(** The specification's account of the [parameters] value handed to the
    assembler (sections 2 and 4.4): the configuration resolved by
    [assign_parameters], never null. *)
Definition hands_over_resolved_parameters (f : laplace.factory)
    (space points parameters assembler device_interface precision : value)
    (api : bempp_api) : Prop :=
  exists op resolved,
    laplace.call f space points parameters assembler device_interface
                 precision api = Returns op api /\
    assign_parameters parameters api = Returns resolved api /\
    laplace.pa_parameters (laplace.po_assembler op) = resolved /\
    laplace.pa_parameters (laplace.po_assembler op) <> VNone.

(** An interpreter state with the library's usual defaults: double
    precision, and a parameters object named 7. *)
Definition sample_api : bempp_api :=
  {| DEFAULT_PRECISION := VStr "double";
     GLOBAL_PARAMETERS := VObj 7;
     objects := {[ 7%nat := ∅ ]} |}.

(** The same default precision with another global parameters object. *)
Definition other_parameters_api : bempp_api :=
  {| DEFAULT_PRECISION := VStr "double";
     GLOBAL_PARAMETERS := VObj 9;
     objects := {[ 9%nat := {[ "verbosity" := VInt 1 ]} ]} |}.

(** Another default precision and another global parameters object. *)
Definition other_api : bempp_api :=
  {| DEFAULT_PRECISION := VStr "single";
     GLOBAL_PARAMETERS := VObj 9;
     objects := {[ 9%nat := {[ "verbosity" := VInt 1 ]} ]} |}.

(** The numpy order an order tag of [align_array] asks for. *)
Definition order_of_tag (order : string) : np_order :=
  if String.eqb order "F" then FORTRANORDER else CORDER.

(** Contiguity in the order an order tag asks for. *)
Definition contiguous_in {scalar} (order : string) (a : ndarray scalar)
  : bool :=
  STRIDING_OK a (order_of_tag order).

(** What [align_array] asks of an array, read off the requirement list it
    passes to [numpy.require] together with the element type: a base-class
    array (E) of that element type, contiguous in the order asked (C or F),
    aligned (A), owning its data (O). *)
Definition meets_requirements {scalar} (a : ndarray scalar)
    (dtype' : np_dtype) (order : string) : bool :=
  exact_type a && bool_decide (dtype a = dtype')
  && contiguous_in order a && ALIGNED a && OWNDATA a.

(** The guarantee of section 4.1 of the specification for the array a call
    returns: writable, aligned, contiguous in the order asked, of the
    element type asked. *)
Definition returns_normalized {scalar} (dtype' : np_dtype) (order : string)
    (o : outcome (heap scalar) addr) : Prop :=
  exists r h' a',
    o = Returns r h' /\ h' !! r = Some a' /\
    WRITEABLE a' = true /\ ALIGNED a' = true /\
    contiguous_in order a' = true /\ dtype a' = dtype'.

(** The requirements as section 4.1 of the specification lists them:
    writable, aligned, contiguous in the order asked, of the element type
    asked. *)
Definition spec_requirements {scalar} (a : ndarray scalar)
    (dtype' : np_dtype) (order : string) : bool :=
  WRITEABLE a && ALIGNED a && contiguous_in order a
  && bool_decide (dtype a = dtype').

(** The specification's account of [promote_to_double_precision] on an
    array of single precision: the array returned has the element type of
    the given name. *)
Definition promotes_to {scalar} {numpy : NumPy scalar} (name : string)
    (array : addr) (h : heap scalar) : Prop :=
  exists r h' a',
    promote_to_double_precision array h = Returns r h' /\
    h' !! r = Some a' /\
    dtype_name (dtype a') = name.

(** *** Sample arrays, with integers for elements *)

#[global] Instance sample_numpy : NumPy Z := {
  cast _ _ x := x;
  keeporder_strides shape _ size := c_strides size shape;
}.

(** A read-only vector of three float64, otherwise in order: what
    [a = numpy.zeros(3); a.flags.writeable = False] leaves. *)
Definition readonly_vector : ndarray Z :=
  mkndarray true float64 [3] [8] [0; 0; 0] true true false.

(** A 2x3 float32 matrix in C order. *)
Definition float32_matrix : ndarray Z :=
  mkndarray true float32 [2; 3] [12; 4] [1; 2; 3; 4; 5; 6] true true true.

(** A writable float64 view on the first three elements of a longer
    vector: it does not own its data. *)
Definition float64_view : ndarray Z :=
  mkndarray true float64 [3] [8] [1; 2; 3] true false true.

(** Every second element of a vector of six float64: a strided view,
    [v[::2]]. *)
Definition strided_view : ndarray Z :=
  mkndarray true float64 [3] [16] [1; 3; 5] true false true.

(** A complex64 vector and an int64 vector. *)
Definition complex64_vector : ndarray Z :=
  mkndarray true complex64 [2] [8] [1; 2] true true true.

Definition int64_vector : ndarray Z :=
  mkndarray true int64 [2] [8] [1; 2] true true true.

★ ★ ★ ★

> _Task description_:
Output each line of the listing in which the string "with" is found.

> _Written solution_:
(** An interpreter state with the library's usual defaults: double
(** The same default precision with another global parameters object. *)
    passes to [numpy.require] together with the element type: a base-class
(** *** Sample arrays, with integers for elements *)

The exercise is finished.